Fox & Friends devoted live coverage to a publicity stunt by a conservative group paying the difference between today's gas prices and the price when President Obama took office. Conveniently, Fox & Friends never mentioned the oil interests funding the group or the dishonest premise behind the stunt.
On its October 25 show, Fox News correspondent Heather Nauert reported live from a gas station in New Jersey where the “conservative free-market group” Americans for Prosperity (AFP) was conducting a publicity stunt in which drivers paid $1.84 a gallon for gas -- the price that gas temporarily plummeted to right before Obama took office -- and AFP paid the difference.
AFP's stunt is explicitly designed to promote an anti-Obama agenda -- the group has stated that the point is to “highlight President Obama's failing green energy policies.”
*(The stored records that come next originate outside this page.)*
(** X14.  Cell 7, once the file is read: the first of [dered_r], [g_r_color] and
    [spec_z] that the table lacks is the [KeyError] the cell ends with,
    before anything is shown; with all three columns the cell goes on to
    show the first five rows of the features, and completes if that call
    does. *)
Theorem cell_7_misses_columns_in_order {world} (h : handler world) (w w1 : world)
    (raw : DataFrame) :
  h _ (ReadCsv qso_csv 0 regression_usecols) w = (ok raw, w1) ->
  let read := Called (ReadCsv qso_csv 0 regression_usecols) (ok raw) in
  let fails name := run h cell_7 w = ([read; Raised (KeyError name)], inl (KeyError name), w1) in
  (~ In "dered_r" (columns raw) -> fails "dered_r") /\
  (In "dered_r" (columns raw) -> ~ In "g_r_color" (columns raw) -> fails "g_r_color") /\
  (In "dered_r" (columns raw) -> In "g_r_color" (columns raw) ->
   ~ In "spec_z" (columns raw) -> fails "spec_z") /\
  (In "dered_r" (columns raw) -> In "g_r_color" (columns raw) ->
   In "spec_z" (columns raw) ->
   exists qsos qso_redshifts qso_features,
     clean raw = ok qsos /\ getitem qsos "spec_z" = ok qso_redshifts /\
     delitem (copy_copy qsos) "spec_z" = ok qso_features /\
     forall out w2,
       h _ (Display (VFrame (head_rows 5 qso_features))) w1 = (out, w2) ->
       run h cell_7 w
         = ([read; Called (Display (VFrame (head_rows 5 qso_features))) out],
            match out with
            | inl e => inl e
            | inr _ => ok (qsos, qso_redshifts, qso_features)
            end, w2)).
Proof.
  intros Hread. cbv zeta. unfold cell_7. cbn. rewrite Hread. cbn.
  split; [| split; [| split]].
  - intros H. rewrite (clean_raises_dered_r raw H). reflexivity.
  - intros H1 H2. rewrite (clean_raises_g_r_color raw H1 H2). reflexivity.
  - intros H1 H2 H3. destruct (clean_total raw H1 H2) as [qsos Hq]. rewrite Hq. cbn.
    apply clean_ok in Hq as [Hc _]. rewrite <- Hc in H3.
    rewrite (getitem_raises qsos "spec_z" H3). reflexivity.
  - intros H1 H2 H3. destruct (clean_total raw H1 H2) as [qsos Hq]. rewrite Hq. cbn.
    pose proof (clean_ok _ _ Hq) as [Hc _]. rewrite <- Hc in H3.
    destruct (getitem_total qsos "spec_z" H3) as [z Hz].
    destruct (delitem_copy_total qsos "spec_z" H3) as [f Hf].
    exists qsos, z, f. repeat (split; [first [reflexivity | assumption] |]).
    intros out w2 Hd. rewrite Hz. cbn. rewrite Hf. cbn. rewrite Hd.
    destruct out as [e | []]; reflexivity.
Qed.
Nauert effectively played into AFP's political agenda, asking drivers questions like “Would you be more willing to vote for a different administration in this election as a result of the high gas prices today?”
In a second live segment later in the show, Nauert posed similar questions to a female driver. When the driver responded that she supports Obama and plans to vote for him again, Nauert asked, “Even though you're paying more for gas?” After the interview, Nauert highlighted that “we spoke to another voter earlier today who said that he voted for President Obama four years ago but the high cost of gas is actually going to change his vote.”
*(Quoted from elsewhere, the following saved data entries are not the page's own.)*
(** * csgo_case_calculator: price cache, valuation and snapshot history

    A shallow embedding of [csgo_case_calculator.py].  The Flask handlers
    [api_prices] and [api_history] and the helpers [_load_cache],
    [_save_cache] and [fetch_price_eur] are translated function by
    function.  Python values read from JSON stay dynamically typed
    ([pyval]); Python floats are the kernel's binary64 floats; the file
    system, the clock, the network and standard output are explicit state.
    What belongs to Python's libraries and not to this program (the JSON
    codec, the clock readings, the upstream answers) is a section variable. *)

From Stdlib Require Import ZArith Floats String Ascii List Bool Lia DecimalString.
From stdpp Require Import base option list gmap strings sorting.
Import ListNotations.

Set Warnings "-inexact-float,-register-all".
#[local] Arguments String.append !_ _ : simpl nomatch.
Local Open Scope string_scope.
Local Open Scope Z_scope.

(** ** Python floats *)

Module PyFloat.

Definition prec : Z := 53.
Definition emax : Z := 1024.

(** The double nearest to the integer [z] (ties to even), as
    [PyLong_AsDouble] computes it; [None] stands for its OverflowError. *)
Definition of_int (z : Z) : option float :=
  match SpecFloat.binary_normalize prec emax z 0 false with
  | S754_infinity _ => None
  | sf => Some (SF2Prim sf)
  end.

(** The double nearest to [n / d] for integers [n >= 0] and [d > 0], with
    sign [s]: what a correctly rounded decimal-to-binary conversion
    ([strtod]) returns for the decimal numeral of [n / d]. *)
Definition of_ratio (s : bool) (n : Z) (d : positive) : float :=
  match n with
  | Z.pos m =>
      SF2Prim (SpecFloat.SFdiv prec emax (S754_finite s m 0) (S754_finite false d 0))
  | _ => SF2Prim (S754_zero s)
  end.

(** [m * 2^e] rounded to the nearest integer, ties to even. *)
Definition round_half_even (m e : Z) : Z :=
  if 0 <=? e then m * 2 ^ e
  else
    let d := 2 ^ (- e) in
    let q := m / d in
    let r := m mod d in
    match 2 * r ?= d with
    | Lt => q
    | Gt => q + 1
    | Eq => if Z.even q then q else q + 1
    end.

(** [round(x, 2)] on a float: NaN and the infinities round to themselves;
    a finite [x] is rounded exactly, half to even, to two decimals and the
    decimal result is converted back to the nearest double, keeping the
    sign (so [round(-0.001, 2)] is [-0.0]). *)
Definition round2 (x : float) : float :=
  match Prim2SF x with
  | S754_finite s m e => of_ratio s (round_half_even (Z.pos m * 100) e) 100
  | _ => x
  end.

(** [x < n] for a float [x] and an int [n]: Python compares the two exactly.
    NaN is below nothing. *)
Definition lt_int (x : float) (n : Z) : bool :=
  match Prim2SF x with
  | S754_nan => false
  | S754_infinity s => s
  | S754_zero _ => 0 <? n
  | S754_finite s m e =>
      let v := if s then Z.neg m else Z.pos m in
      if 0 <=? e then v * 2 ^ e <? n else v <? n * 2 ^ (- e)
  end.

(** [x >= n], again exact; NaN is above nothing either. *)
Definition ge_int (x : float) (n : Z) : bool :=
  match Prim2SF x with
  | S754_nan => false
  | S754_infinity s => negb s
  | S754_zero _ => n <=? 0
  | S754_finite s m e =>
      let v := if s then Z.neg m else Z.pos m in
      if 0 <=? e then n <=? v * 2 ^ e else n * 2 ^ (- e) <=? v
  end.

Definition is_nan (x : float) : bool :=
  match Prim2SF x with
  | S754_nan => true
  | _ => false
  end.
What Nauert and the Fox & Friends hosts failed to mention was that the fundamental premise behind the stunt -- it's somehow Obama's fault that gas prices are higher than when he took office -- is misleading and divorced from context. Economists have explained that gas prices plunged right before Obama took office as a result of a drop in world oil demand due to the recession occurring at that time, and that prices are driven by the world market for oil, not U.S. policies.
Also unmentioned was that Americans for Prosperity is largely funded by the Koch brothers, who have significant oil interests. The publicity stunt is designed to advocate for the removal of “bureaucratic and legal barriers to responsible and efficient development of America's oil.” But economists across the political spectrum have explained that these policies will only benefit the Koch empire -- not American consumers.